### ACTIVITY
The material below contains a line with "else if RELATION_OFFSET <=? elem_id then" and a line with "Definition parse_osm_elem (allowed_types". Copy exactly those two lines and all lines between them.

### MATERIAL FOR THIS TASK
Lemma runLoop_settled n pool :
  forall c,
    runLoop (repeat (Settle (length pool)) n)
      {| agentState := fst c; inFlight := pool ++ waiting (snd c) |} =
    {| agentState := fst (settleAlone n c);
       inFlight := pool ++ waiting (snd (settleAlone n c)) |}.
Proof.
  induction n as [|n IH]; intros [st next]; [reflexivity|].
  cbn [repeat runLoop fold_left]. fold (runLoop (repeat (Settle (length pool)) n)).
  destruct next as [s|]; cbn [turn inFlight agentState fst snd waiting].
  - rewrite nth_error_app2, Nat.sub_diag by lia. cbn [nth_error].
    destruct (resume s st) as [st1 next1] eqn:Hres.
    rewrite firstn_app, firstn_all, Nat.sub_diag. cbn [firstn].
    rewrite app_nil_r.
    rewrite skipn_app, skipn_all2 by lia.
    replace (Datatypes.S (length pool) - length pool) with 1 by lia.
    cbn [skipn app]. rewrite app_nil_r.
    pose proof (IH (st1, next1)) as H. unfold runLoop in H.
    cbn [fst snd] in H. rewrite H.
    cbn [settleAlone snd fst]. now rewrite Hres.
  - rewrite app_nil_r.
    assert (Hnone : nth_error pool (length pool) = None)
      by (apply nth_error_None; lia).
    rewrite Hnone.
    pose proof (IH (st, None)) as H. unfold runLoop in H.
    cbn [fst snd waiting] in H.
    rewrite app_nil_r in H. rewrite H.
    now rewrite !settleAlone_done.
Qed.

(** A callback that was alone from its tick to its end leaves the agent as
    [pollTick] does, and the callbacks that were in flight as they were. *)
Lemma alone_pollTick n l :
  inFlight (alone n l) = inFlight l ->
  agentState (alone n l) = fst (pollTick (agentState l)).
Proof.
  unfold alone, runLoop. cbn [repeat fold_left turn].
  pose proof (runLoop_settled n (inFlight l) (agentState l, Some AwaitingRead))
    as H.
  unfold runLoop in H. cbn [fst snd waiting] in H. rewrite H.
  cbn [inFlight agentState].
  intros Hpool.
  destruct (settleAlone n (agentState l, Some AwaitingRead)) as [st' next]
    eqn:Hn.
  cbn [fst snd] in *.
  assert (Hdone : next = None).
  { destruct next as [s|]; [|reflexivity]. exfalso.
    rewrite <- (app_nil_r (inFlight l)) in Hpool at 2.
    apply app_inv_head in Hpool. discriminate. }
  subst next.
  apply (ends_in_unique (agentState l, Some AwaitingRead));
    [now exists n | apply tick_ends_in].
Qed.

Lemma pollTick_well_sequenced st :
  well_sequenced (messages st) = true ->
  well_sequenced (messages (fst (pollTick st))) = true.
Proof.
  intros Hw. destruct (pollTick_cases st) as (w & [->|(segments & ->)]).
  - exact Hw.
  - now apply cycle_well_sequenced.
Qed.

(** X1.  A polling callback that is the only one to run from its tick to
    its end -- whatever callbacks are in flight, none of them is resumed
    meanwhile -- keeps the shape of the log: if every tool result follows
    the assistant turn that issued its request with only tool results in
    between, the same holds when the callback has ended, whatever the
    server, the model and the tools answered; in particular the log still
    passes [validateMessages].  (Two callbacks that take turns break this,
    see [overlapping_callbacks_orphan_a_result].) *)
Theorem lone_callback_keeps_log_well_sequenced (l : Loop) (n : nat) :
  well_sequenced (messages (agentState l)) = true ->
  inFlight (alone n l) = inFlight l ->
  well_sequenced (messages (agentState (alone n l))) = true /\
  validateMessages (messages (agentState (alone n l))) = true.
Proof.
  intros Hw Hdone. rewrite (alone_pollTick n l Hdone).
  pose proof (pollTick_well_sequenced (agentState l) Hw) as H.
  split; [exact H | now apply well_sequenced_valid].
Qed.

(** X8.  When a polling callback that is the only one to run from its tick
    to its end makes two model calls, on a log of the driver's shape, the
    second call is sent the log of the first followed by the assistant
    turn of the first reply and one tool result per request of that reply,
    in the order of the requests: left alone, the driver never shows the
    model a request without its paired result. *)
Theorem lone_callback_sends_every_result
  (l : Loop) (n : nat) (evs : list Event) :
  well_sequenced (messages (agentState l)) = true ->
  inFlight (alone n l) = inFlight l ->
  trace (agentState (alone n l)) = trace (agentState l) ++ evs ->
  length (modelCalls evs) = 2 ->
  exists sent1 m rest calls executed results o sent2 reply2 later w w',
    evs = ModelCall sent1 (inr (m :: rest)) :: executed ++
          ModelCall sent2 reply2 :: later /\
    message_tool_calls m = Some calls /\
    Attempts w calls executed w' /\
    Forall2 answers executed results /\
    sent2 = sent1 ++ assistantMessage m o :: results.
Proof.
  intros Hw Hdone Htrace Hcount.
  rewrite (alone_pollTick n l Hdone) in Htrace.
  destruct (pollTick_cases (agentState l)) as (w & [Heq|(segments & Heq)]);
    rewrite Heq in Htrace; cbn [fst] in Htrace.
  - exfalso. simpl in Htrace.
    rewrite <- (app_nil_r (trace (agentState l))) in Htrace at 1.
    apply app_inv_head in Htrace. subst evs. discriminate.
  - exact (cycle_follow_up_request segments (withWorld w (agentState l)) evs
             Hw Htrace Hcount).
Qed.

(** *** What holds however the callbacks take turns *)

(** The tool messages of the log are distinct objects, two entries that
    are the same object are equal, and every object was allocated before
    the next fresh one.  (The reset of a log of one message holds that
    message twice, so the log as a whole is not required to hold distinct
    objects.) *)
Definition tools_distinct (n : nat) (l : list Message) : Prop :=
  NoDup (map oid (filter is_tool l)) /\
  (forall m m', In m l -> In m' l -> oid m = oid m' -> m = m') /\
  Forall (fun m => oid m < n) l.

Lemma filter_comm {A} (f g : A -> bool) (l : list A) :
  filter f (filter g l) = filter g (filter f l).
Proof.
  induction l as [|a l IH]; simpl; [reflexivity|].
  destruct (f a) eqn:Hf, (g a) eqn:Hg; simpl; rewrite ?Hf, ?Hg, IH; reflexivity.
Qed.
* * *
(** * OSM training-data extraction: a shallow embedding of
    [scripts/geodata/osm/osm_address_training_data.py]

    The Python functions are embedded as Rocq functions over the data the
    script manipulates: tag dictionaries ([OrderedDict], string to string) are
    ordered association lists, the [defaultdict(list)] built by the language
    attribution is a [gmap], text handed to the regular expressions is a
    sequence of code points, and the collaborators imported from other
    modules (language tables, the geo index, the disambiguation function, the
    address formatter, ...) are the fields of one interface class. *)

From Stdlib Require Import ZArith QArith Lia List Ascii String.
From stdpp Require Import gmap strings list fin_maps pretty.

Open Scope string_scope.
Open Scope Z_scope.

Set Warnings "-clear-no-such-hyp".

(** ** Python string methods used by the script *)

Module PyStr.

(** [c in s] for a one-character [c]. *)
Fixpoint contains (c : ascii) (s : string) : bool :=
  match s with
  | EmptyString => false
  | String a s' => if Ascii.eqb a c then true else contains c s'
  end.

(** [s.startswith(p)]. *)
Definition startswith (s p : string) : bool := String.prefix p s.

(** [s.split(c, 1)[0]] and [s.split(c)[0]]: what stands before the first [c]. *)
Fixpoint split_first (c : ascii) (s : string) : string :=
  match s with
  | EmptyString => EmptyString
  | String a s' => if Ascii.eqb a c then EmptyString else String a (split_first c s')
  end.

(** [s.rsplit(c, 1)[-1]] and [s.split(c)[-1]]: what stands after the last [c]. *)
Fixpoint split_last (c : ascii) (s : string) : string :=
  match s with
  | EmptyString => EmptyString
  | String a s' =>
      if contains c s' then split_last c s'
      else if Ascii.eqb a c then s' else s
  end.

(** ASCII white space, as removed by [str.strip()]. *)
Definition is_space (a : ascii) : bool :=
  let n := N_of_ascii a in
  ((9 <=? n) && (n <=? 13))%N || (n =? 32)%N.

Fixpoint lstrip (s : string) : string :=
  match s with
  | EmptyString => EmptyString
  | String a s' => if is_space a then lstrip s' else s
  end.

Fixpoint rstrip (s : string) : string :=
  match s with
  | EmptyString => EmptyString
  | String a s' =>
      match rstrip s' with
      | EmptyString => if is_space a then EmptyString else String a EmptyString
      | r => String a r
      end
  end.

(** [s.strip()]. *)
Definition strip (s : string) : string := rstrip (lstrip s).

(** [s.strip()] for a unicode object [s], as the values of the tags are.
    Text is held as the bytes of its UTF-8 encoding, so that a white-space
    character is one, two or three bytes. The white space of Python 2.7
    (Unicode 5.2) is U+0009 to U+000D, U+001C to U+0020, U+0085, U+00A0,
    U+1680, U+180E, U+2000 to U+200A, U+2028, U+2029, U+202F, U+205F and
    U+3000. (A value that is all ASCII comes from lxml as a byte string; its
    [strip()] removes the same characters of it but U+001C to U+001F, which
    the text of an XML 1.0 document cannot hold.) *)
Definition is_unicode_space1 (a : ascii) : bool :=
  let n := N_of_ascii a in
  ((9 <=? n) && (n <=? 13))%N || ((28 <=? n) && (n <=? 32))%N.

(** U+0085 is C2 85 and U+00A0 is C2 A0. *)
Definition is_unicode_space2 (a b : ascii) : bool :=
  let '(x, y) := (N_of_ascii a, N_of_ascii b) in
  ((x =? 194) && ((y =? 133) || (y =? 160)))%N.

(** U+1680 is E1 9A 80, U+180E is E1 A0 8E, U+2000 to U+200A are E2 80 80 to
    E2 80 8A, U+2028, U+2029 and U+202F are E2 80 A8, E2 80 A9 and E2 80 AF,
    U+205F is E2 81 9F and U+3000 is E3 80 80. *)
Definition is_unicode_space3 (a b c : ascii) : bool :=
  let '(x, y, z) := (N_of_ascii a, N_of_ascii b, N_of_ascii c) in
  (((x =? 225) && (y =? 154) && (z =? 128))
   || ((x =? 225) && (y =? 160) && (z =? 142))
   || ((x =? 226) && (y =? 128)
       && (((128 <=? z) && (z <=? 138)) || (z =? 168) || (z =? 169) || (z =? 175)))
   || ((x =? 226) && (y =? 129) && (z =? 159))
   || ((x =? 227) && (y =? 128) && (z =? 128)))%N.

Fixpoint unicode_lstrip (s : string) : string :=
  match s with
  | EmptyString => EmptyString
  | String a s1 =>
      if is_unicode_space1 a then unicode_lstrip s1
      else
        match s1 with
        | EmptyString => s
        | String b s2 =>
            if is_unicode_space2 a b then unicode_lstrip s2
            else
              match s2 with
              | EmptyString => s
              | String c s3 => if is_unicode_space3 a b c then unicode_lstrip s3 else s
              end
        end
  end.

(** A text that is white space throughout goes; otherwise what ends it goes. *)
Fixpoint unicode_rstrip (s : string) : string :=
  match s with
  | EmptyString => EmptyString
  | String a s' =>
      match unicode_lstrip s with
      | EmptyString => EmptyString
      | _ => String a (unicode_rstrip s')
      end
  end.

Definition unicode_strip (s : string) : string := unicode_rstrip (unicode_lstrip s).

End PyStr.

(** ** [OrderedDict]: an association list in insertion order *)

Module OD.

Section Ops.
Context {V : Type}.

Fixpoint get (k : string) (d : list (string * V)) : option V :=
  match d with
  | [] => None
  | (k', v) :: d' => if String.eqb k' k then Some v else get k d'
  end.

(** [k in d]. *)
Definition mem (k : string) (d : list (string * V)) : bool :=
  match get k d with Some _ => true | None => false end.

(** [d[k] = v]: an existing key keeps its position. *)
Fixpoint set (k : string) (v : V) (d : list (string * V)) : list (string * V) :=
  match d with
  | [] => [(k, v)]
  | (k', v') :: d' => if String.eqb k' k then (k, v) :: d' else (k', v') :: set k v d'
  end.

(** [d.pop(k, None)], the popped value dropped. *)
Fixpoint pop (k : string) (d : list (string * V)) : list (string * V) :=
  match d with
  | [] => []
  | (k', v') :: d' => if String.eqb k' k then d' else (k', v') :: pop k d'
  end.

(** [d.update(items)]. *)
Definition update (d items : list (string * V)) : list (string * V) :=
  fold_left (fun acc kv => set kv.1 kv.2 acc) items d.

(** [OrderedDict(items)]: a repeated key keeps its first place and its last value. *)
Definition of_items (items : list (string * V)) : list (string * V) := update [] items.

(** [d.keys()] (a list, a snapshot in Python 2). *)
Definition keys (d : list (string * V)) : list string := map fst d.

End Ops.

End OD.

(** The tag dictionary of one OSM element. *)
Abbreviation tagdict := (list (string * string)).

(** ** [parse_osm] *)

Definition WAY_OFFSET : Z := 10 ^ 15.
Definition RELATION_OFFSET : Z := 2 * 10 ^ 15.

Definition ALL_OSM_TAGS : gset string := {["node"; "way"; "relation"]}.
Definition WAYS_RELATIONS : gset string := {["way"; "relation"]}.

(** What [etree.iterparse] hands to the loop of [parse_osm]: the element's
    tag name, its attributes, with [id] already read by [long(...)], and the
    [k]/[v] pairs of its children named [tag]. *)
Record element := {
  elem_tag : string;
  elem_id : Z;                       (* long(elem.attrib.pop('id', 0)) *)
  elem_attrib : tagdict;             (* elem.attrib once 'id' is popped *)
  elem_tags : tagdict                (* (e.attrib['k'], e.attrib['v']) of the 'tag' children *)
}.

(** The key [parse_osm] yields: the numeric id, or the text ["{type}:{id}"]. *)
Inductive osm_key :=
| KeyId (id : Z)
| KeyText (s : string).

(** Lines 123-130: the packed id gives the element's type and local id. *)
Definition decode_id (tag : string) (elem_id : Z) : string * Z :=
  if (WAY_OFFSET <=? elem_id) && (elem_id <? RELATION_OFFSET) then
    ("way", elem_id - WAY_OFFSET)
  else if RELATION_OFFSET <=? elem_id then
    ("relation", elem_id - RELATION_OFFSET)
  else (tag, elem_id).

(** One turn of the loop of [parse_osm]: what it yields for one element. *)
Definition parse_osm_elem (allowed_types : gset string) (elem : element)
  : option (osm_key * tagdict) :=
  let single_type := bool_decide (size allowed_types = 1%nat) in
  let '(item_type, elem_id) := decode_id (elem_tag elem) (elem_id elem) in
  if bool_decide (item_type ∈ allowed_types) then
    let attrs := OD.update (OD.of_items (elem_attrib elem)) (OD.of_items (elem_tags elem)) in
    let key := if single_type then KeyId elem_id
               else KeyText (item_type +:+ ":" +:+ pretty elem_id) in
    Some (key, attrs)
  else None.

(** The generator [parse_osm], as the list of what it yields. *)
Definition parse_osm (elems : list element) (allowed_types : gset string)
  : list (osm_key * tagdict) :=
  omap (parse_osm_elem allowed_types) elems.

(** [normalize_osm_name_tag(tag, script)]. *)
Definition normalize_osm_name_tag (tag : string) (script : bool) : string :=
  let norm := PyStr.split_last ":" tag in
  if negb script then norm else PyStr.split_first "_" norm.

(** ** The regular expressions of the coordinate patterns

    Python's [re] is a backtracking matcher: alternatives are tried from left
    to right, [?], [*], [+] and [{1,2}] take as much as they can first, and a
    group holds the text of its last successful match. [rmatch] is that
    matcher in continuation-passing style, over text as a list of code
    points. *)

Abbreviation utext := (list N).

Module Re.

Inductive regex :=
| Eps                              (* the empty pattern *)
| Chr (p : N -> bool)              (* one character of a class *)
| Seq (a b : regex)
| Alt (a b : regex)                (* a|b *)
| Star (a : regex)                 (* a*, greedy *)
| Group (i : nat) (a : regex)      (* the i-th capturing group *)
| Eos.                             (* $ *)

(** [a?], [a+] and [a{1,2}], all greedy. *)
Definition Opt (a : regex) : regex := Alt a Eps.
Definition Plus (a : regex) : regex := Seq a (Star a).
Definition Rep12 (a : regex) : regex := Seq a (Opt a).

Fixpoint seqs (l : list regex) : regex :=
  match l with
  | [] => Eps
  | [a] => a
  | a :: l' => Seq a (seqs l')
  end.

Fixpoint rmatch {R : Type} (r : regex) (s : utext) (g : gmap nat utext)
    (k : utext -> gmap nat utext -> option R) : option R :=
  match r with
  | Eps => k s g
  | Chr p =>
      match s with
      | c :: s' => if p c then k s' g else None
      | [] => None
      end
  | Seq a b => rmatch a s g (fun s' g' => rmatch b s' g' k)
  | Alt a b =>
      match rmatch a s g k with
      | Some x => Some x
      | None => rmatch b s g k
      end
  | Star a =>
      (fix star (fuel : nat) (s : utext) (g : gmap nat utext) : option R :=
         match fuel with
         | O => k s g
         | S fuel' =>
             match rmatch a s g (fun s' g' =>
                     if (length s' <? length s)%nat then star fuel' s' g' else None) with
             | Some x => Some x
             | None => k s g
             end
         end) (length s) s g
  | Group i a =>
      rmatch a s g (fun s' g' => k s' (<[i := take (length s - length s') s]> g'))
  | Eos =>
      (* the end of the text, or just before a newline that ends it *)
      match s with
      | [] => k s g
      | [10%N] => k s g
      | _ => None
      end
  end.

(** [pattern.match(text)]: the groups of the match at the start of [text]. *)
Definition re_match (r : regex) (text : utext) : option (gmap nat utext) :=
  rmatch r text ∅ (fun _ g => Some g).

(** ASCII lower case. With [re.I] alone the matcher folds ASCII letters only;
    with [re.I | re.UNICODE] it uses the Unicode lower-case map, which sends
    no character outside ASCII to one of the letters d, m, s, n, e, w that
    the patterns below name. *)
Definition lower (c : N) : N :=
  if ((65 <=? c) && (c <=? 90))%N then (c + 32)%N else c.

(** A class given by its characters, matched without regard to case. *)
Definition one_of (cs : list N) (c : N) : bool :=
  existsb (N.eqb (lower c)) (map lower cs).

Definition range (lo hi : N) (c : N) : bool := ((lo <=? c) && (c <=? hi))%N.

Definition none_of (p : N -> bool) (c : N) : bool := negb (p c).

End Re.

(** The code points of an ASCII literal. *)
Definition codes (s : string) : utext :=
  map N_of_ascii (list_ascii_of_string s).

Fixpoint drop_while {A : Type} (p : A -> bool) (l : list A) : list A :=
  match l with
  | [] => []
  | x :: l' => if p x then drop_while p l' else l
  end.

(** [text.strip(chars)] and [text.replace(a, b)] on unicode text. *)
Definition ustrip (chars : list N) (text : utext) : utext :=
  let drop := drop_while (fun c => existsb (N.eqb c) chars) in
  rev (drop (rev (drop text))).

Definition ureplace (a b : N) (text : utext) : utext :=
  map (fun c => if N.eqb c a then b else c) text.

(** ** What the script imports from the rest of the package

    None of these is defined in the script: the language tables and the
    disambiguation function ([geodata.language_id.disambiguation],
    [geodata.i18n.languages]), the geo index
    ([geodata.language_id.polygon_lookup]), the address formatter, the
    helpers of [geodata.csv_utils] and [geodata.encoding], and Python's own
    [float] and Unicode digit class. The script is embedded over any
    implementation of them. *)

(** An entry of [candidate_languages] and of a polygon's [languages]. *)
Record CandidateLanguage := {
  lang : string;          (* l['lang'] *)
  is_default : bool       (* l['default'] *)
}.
...
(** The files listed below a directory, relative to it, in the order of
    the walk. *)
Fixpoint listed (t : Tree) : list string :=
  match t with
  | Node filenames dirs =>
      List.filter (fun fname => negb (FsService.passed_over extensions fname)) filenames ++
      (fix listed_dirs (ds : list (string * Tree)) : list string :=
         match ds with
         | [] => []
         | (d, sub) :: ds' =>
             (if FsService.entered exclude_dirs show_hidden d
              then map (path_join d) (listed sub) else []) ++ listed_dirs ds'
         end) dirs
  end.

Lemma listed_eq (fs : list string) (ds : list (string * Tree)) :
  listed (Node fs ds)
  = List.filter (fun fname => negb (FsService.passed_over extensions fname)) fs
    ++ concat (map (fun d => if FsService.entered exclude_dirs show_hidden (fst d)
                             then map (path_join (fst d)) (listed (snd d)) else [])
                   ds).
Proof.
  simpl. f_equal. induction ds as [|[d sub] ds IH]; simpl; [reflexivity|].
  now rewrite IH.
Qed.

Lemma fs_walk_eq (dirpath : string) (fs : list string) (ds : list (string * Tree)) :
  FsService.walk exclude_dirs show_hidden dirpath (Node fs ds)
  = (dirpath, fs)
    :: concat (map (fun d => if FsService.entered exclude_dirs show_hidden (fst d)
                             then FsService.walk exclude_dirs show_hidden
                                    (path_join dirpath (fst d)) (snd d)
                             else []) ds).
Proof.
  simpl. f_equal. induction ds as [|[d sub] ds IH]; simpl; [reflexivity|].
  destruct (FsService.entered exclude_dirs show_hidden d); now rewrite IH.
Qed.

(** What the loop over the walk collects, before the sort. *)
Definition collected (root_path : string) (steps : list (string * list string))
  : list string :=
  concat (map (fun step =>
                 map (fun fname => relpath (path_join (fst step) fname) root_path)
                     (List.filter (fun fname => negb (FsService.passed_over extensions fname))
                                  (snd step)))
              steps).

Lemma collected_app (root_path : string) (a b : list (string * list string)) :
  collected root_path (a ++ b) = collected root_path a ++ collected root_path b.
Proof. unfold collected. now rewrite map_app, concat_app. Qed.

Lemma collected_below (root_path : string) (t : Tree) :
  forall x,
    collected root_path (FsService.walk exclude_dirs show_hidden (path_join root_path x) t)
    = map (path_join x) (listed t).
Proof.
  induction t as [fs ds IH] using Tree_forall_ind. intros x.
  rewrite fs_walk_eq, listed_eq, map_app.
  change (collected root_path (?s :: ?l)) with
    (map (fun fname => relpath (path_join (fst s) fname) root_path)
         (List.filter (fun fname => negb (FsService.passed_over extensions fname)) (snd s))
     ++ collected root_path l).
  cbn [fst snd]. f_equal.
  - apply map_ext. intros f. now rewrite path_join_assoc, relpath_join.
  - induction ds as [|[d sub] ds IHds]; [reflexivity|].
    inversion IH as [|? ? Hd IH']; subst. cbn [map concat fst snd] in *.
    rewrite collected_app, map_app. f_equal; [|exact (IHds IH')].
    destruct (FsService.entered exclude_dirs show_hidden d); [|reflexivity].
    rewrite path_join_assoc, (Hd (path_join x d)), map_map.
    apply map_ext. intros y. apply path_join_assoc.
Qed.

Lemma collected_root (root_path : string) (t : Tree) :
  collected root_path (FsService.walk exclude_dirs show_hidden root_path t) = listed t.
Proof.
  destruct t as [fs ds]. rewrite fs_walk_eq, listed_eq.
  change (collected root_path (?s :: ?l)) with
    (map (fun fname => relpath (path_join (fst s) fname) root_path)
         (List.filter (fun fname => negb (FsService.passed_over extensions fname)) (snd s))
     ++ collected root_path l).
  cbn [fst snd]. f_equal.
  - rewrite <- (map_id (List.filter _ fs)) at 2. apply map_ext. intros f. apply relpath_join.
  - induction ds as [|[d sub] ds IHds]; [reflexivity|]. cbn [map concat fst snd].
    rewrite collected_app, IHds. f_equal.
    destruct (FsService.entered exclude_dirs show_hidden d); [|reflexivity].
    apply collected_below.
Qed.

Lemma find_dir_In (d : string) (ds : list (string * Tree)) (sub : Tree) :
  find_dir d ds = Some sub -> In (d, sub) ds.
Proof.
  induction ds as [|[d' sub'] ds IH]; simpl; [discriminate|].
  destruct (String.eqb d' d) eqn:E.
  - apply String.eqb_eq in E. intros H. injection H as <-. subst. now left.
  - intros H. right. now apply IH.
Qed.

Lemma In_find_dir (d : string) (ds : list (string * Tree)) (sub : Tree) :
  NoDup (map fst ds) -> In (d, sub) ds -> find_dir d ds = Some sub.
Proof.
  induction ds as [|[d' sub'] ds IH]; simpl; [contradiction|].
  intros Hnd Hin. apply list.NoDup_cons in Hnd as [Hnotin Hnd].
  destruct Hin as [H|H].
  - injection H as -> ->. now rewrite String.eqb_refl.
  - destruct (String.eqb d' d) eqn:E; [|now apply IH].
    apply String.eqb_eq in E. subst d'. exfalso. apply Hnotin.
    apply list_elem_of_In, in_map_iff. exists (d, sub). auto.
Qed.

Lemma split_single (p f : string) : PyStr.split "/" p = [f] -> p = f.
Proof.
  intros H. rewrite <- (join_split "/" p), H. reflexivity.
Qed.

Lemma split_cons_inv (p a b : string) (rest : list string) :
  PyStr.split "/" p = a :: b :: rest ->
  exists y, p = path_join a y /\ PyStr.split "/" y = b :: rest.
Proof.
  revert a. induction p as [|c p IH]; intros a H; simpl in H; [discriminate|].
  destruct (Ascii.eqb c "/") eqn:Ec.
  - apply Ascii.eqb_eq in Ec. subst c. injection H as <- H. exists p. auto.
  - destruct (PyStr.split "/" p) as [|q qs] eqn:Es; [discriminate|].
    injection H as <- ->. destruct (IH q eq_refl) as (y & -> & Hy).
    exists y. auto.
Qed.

### RESULT FOR THIS EXERCISE
  else if RELATION_OFFSET <=? elem_id then
    ("relation", elem_id - RELATION_OFFSET)
  else (tag, elem_id).

(** One turn of the loop of [parse_osm]: what it yields for one element. *)
Definition parse_osm_elem (allowed_types : gset string) (elem : element)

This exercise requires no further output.